A diversification strategy, the most risky means to diversify your business income, often means moving into new business ventures, as either a partner (less risky) or a founder in something different than your primary business.
But, there are some less risky ways to diversify your business income. Here are a few to consider:
- Consider selling online if your primary business is a physical store or reverse this if you operate an online store. We see Amazon and several other online retailers making this change by operating physical facilities where customers can pick up products ordered online. During the pandemic, many physical retailers switched to online-only operations.
- You might rent out some of your space. For instance, you might offer some of your retail space to a contractor. Many department stores lease out their shoe departments, for example, or other departments within the store.
- If you have idle capacity in a manufacturing operation, another company that produces a non-competing product might use your idle capacity to make their product.
- Car companies offer a good means to diversify your business income.
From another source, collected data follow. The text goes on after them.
Lemma roll_loop_sum (n : nat) :
  forall (sides a : Z) (p : nat),
    roll_loop rnd n (JS.Num sides) (JS.Num a) p
    = Ok (JS.Num (a + sum_dice rnd sides p n), (p + n)%nat).
Proof.
  induction n as [|k IH]; intros sides a p; cbn [roll_loop sum_dice].
  - unfold ret. now rewrite Z.add_0_r, Nat.add_0_r.
  - unfold bind, Math_random. cbn [JS.floor_mul JS.add]. rewrite IH.
    unfold die. rewrite Nat.add_succ_r. simpl plus.
    rewrite <- Z.add_assoc. reflexivity.
Qed.

(** [roll] never throws, whatever the dice text. *)
Lemma roll_loop_total (n : nat) :
  forall (sides sum : JS.number) (p : nat),
    exists v, roll_loop rnd n sides sum p = Ok (v, (p + n)%nat).
Proof.
  induction n as [|k IH]; intros sides sum p; cbn [roll_loop].
  - exists sum. unfold ret. now rewrite Nat.add_0_r.
  - unfold bind, Math_random.
    destruct (IH sides
                (JS.add sum (JS.add (JS.floor_mul (rnd p) sides) (JS.Num 1)))
                (S p)) as [v Hv].
    exists v. rewrite Hv. now rewrite Nat.add_succ_r.
Qed.

Lemma roll_total (dice : string) (p : nat) :
  exists v q, roll rnd dice p = Ok (v, q).
Proof.
  unfold roll.
  destruct (roll_loop_total
              (iterations (nth 0 (map JS.Number (JS.split "d" dice)) JS.NaN))
              (nth 1 (map JS.Number (JS.split "d" dice)) JS.NaN)
              (JS.Num 0) p) as [v Hv].
  eauto.
Qed.

Lemma roll_eval (dice : string) (count sides : Z) (p : nat) :
  map JS.Number (JS.split "d" dice) = [JS.Num count; JS.Num sides] ->
  roll rnd dice p
  = Ok (JS.Num (sum_dice rnd sides p (Z.to_nat count)),
        (p + Z.to_nat count)%nat).
Proof.
  intros H. unfold roll. rewrite H. simpl nth. simpl iterations.
  apply roll_loop_sum.
Qed.

Lemma dice_text_parts (count sides : Z) :
  0 <= count -> 0 <= sides ->
  map JS.Number (JS.split "d" (dice_text count sides))
  = [JS.Num count; JS.Num sides].
Proof.
  intros Hc Hs. unfold dice_text.
  rewrite !String_of_number_nonneg by assumption. simpl append.
  rewrite split_at
    by (apply digits_free_of; [reflexivity | apply decimal_digits]).
  rewrite split_free
    by (apply digits_free_of; [reflexivity | apply decimal_digits]).
  simpl. rewrite !Number_decimal, !Z2N.id by assumption. reflexivity.
Qed.

(** The face is the one the exact product [u * sides] falls on, or the
    next one when the product rounds up to an integer. *)
Lemma die_near_exact (sides : Z) (i : nat) :
  (0 <= rnd i)%Q -> (rnd i < 1)%Q -> 0 <= sides <= 2 ^ 53 ->
  Qfloor (rnd i * inject_Z sides) + 1 <= die rnd sides i
  <= Qfloor (rnd i * inject_Z sides) + 2.
Proof.
  intros H0 H1 Hs. unfold die.
  assert (Hpos : (0 <= inject_Z sides)%Q)
    by (rewrite <- (Zle_Qle 0); lia).
  assert (Hlo : (0 <= rnd i * inject_Z sides)%Q)
    by (apply Qmult_le_0_compat; assumption).
  assert (Hhi : (rnd i * inject_Z sides < 2 ^ 53)%Q).
  { destruct (Z.eq_dec sides 0) as [-> | Hn].
    - rewrite Qmult_0_r. reflexivity.
    - eapply Qlt_le_trans with (y := (1 * inject_Z sides)%Q).
      + apply Qmult_lt_compat_r; [rewrite <- (Zlt_Qlt 0); lia | exact H1].
      + rewrite Qmult_1_l. rewrite <- pow2_inject by lia.
        rewrite <- Zle_Qle. lia. }
  pose proof (nearest_double_floor _ Hlo Hhi). lia.
Qed.

Hypothesis rnd_unit : unit_source rnd.

Lemma unit_below_one (i : nat) : (rnd i <= below_one)%Q.
Proof.
  destruct (rnd_unit i) as (H0 & H1 & Hd). now apply double_below_one.
Qed.

Lemma die_range (sides : Z) (i : nat) :
  1 <= sides -> 1 <= die rnd sides i <= sides.
Proof.
  intros Hs. unfold die. destruct (rnd_unit i) as [H0 _].
  pose proof (unit_below_one i) as H1.
  assert (Hpos : (0 < inject_Z sides)%Q)
    by (rewrite <- (Zlt_Qlt 0); lia).
  assert (Hlo : (0 <= rnd i * inject_Z sides)%Q)
    by (apply Qmult_le_0_compat; [|apply Qlt_le_weak]; assumption).
  assert (Hhi : (rnd i * inject_Z sides <= inject_Z sides * below_one)%Q).
  { rewrite (Qmult_comm (inject_Z sides)).
    apply Qmult_le_compat_r; [exact H1 | apply Qlt_le_weak; exact Hpos]. }
  destruct (nearest_double_range _ sides Hlo Hs Hhi) as [Rlo Rhi].
  split.
  - apply Qfloor_resp_le in Rlo. change (Qfloor 0) with 0 in Rlo. lia.
  - assert (H : (inject_Z (Qfloor (JS.nearest_double (rnd i * inject_Z sides)))
                 < inject_Z sides)%Q)
      by (eapply Qle_lt_trans; [apply Qfloor_le | exact Rhi]).
    rewrite <- Zlt_Qlt in H. lia.
Qed.

Lemma sum_dice_range (sides : Z) (n : nat) :
  1 <= sides ->
  forall p : nat,
    Z.of_nat n <= sum_dice rnd sides p n <= Z.of_nat n * sides.
Proof.
  intros Hs. induction n as [|k IH]; intros p.
  - simpl. lia.
  - cbn [sum_dice]. specialize (IH (S p)).
    pose proof (die_range sides p Hs). nia.
Qed.

(** A roll whose text parses to [count] dice of [sides] faces. *)
Lemma roll_range (dice : string) (count sides : Z) (p : nat) :
  map JS.Number (JS.split "d" dice) = [JS.Num count; JS.Num sides] ->
  0 <= count -> 1 <= sides ->
  exists v : Z,
    roll rnd dice p = Ok (JS.Num v, (p + Z.to_nat count)%nat) /\
    count <= v <= count * sides.
Proof.
  intros H Hc Hs.
  exists (sum_dice rnd sides p (Z.to_nat count)).
  split; [now apply roll_eval|].
  pose proof (sum_dice_range sides (Z.to_nat count) Hs p) as B.
  rewrite Z2Nat.id in B by assumption. exact B.
Qed.

End Dice.



(** ** One villager *)

Section VillagerFacts.

Variable rnd : nat -> Q.
Variable T : Tables.

Lemma roll_3d6 (p : nat) :
  roll rnd "3d6" p = Ok (JS.Num (sum_dice rnd 6 p 3), (p + 3)%nat).
Proof. now apply (roll_eval rnd "3d6" 3 6). Qed.

(** After the seven ability rolls the generator goes on from [p + 21]. *)
Lemma generateVillager_unfold (p : nat) :
  generateVillager rnd T p = lookups rnd T p (p + 21)%nat.
Proof.
  unfold generateVillager, lookups, villager_of.
  do 7 (erewrite bind_eval by apply roll_3d6).
  unfold rolled_stats, rolled_modifiers, score.
  cbn [STR DEX CON INT WIS CHA LUC JS.add].
  replace (p + 3 * 0)%nat with p by lia.
  replace (p + 3 * 1)%nat with (p + 3)%nat by lia.
  replace (p + 3 * 2)%nat with (p + 3 + 3)%nat by lia.
  replace (p + 3 * 3)%nat with (p + 3 + 3 + 3)%nat by lia.
  replace (p + 3 * 4)%nat with (p + 3 + 3 + 3 + 3)%nat by lia.
  replace (p + 3 * 5)%nat with (p + 3 + 3 + 3 + 3 + 3)%nat by lia.
  replace (p + 3 * 6)%nat with (p + 3 + 3 + 3 + 3 + 3 + 3)%nat by lia.
  replace (p + 21)%nat with (p + 3 + 3 + 3 + 3 + 3 + 3 + 3)%nat by lia.
  reflexivity.
Qed.

Lemma generateVillager_Ok (p q : nat) (v : Villager) :
  generateVillager rnd T p = Ok (v, q) ->
  exists (d100 : JS.number) (occ : Occupation) (n : option string)
         (l b : string) (q1 q2 q3 q4 : nat),
    roll rnd "1d100" (p + 21)%nat = Ok (d100, q1) /\
    getOccupation rnd T d100 q1 = Ok (occ, q2) /\
    getName rnd T (occ_species occ) q2 = Ok (n, q3) /\
    getLook rnd T q3 = Ok (l, q4) /\
    getBond rnd T q4 = Ok (b, q) /\
    v = villager_of rnd p occ n l b.
Proof.
  rewrite generateVillager_unfold. unfold lookups. intros H.
  apply bind_Ok in H as (d100 & q1 & H1 & H).
  apply bind_Ok in H as (occ & q2 & H2 & H).
  apply bind_Ok in H as (n & q3 & H3 & H).
  apply bind_Ok in H as (l & q4 & H4 & H).
  apply bind_Ok in H as (b & q5 & H5 & H).
  unfold ret in H. injection H as <- <-.
  exists d100, occ, n, l, b, q1, q2, q3, q4. repeat split; assumption.
Qed.

Lemma getHeritageMoves_length (species : string) :
  (List.length (getHeritageMoves species) <= 1)%nat.
Proof.
  unfold getHeritageMoves.
  repeat match goal with |- context [String.eqb ?a ?b] =>
           destruct (String.eqb a b) end; simpl; lia.
Qed.

Hypothesis rnd_unit : unit_source rnd.

Lemma score_range (p k : nat) : 3 <= score rnd p k <= 18.
Proof.
  unfold score.
  pose proof (sum_dice_range rnd rnd_unit 6 3 ltac:(lia) (p + 3 * k)%nat).
  lia.
Qed.

Lemma generateVillager_invariants (p q : nat) (v : Villager) :
  generateVillager rnd T p = Ok (v, q) -> villager_ok v.
Proof.
  intros H.
  apply generateVillager_Ok in H
    as (d100 & occ & n & l & b & q1 & q2 & q3 & q4 & _ & _ & _ & _ & _ & ->).
  unfold villager_ok, score_ok, villager_of, rolled_stats, rolled_modifiers.
  cbn [stats modifiers hp load damage gear heritageMoves species
       STR DEX CON INT WIS CHA LUC JS.add List.length].
  repeat split;
    try (eexists; split; [reflexivity | apply score_range]);
    try apply getHeritageMoves_length.
Qed.

End VillagerFacts.

(** C8.  Whatever villager the generator returns, its CON and STR scores
    lie between 3 and 18, its [hp] is the CON score plus 4, its [load] the
    STR score plus 4, and its [damage] is ["d4"]. *)
Theorem hp_load_damage (rnd : nat -> Q) (T : Tables) (p q : nat)
    (v : Villager) :
  unit_source rnd ->
  generateVillager rnd T p = Ok (v, q) ->
  exists con str : Z,
    CON (stats v) = JS.Num con /\ STR (stats v) = JS.Num str /\
    3 <= con <= 18 /\ 3 <= str <= 18 /\
    hp v = JS.Num (con + 4) /\ load v = JS.Num (str + 4) /\
    damage v = "d4".
Proof.
  intros Hu H.
  apply generateVillager_Ok in H
    as (d100 & occ & n & l & b & q1 & q2 & q3 & q4 & _ & _ & _ & _ & _ & ->).
  exists (score rnd p 2), (score rnd p 0).
  repeat split; try reflexivity; apply (score_range rnd Hu).
Qed.
Lemma routes_require_session_witness :
  (forall token, Some "token_0_7_stale" = Some token -> token <> EmptyString ->
                 AuthService.getSession token seedServer = None)
  /\ exists error,
       Routes.checkin utcDefault (Some "token_0_7_stale") seedServer
       = (Status 401 error, seedServer).
Proof.
  assert (H : forall token, Some "token_0_7_stale" = Some token ->
                            token <> EmptyString ->
                            AuthService.getSession token seedServer = None)
    by (intros token [= <-] _; reflexivity).
  split; [exact H|].
  destruct (routes_require_session utcDefault (Some "token_0_7_stale") None None
              seedServer H) as (error & _ & Hc & _).
  by exists error.
Defined.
They can manufacture more than they can sell under their own brand so they sell excess products under a competitor’s brand name. For instance, Chrysler sells under its own brand as well as the Plymouth brand.
There are many ways to diversify your business income beyond those mentioned in this piece, although these are the most common. Any effort carries risks but also the potential for increased income. Be sure to research any of these strategies carefully before making an investment.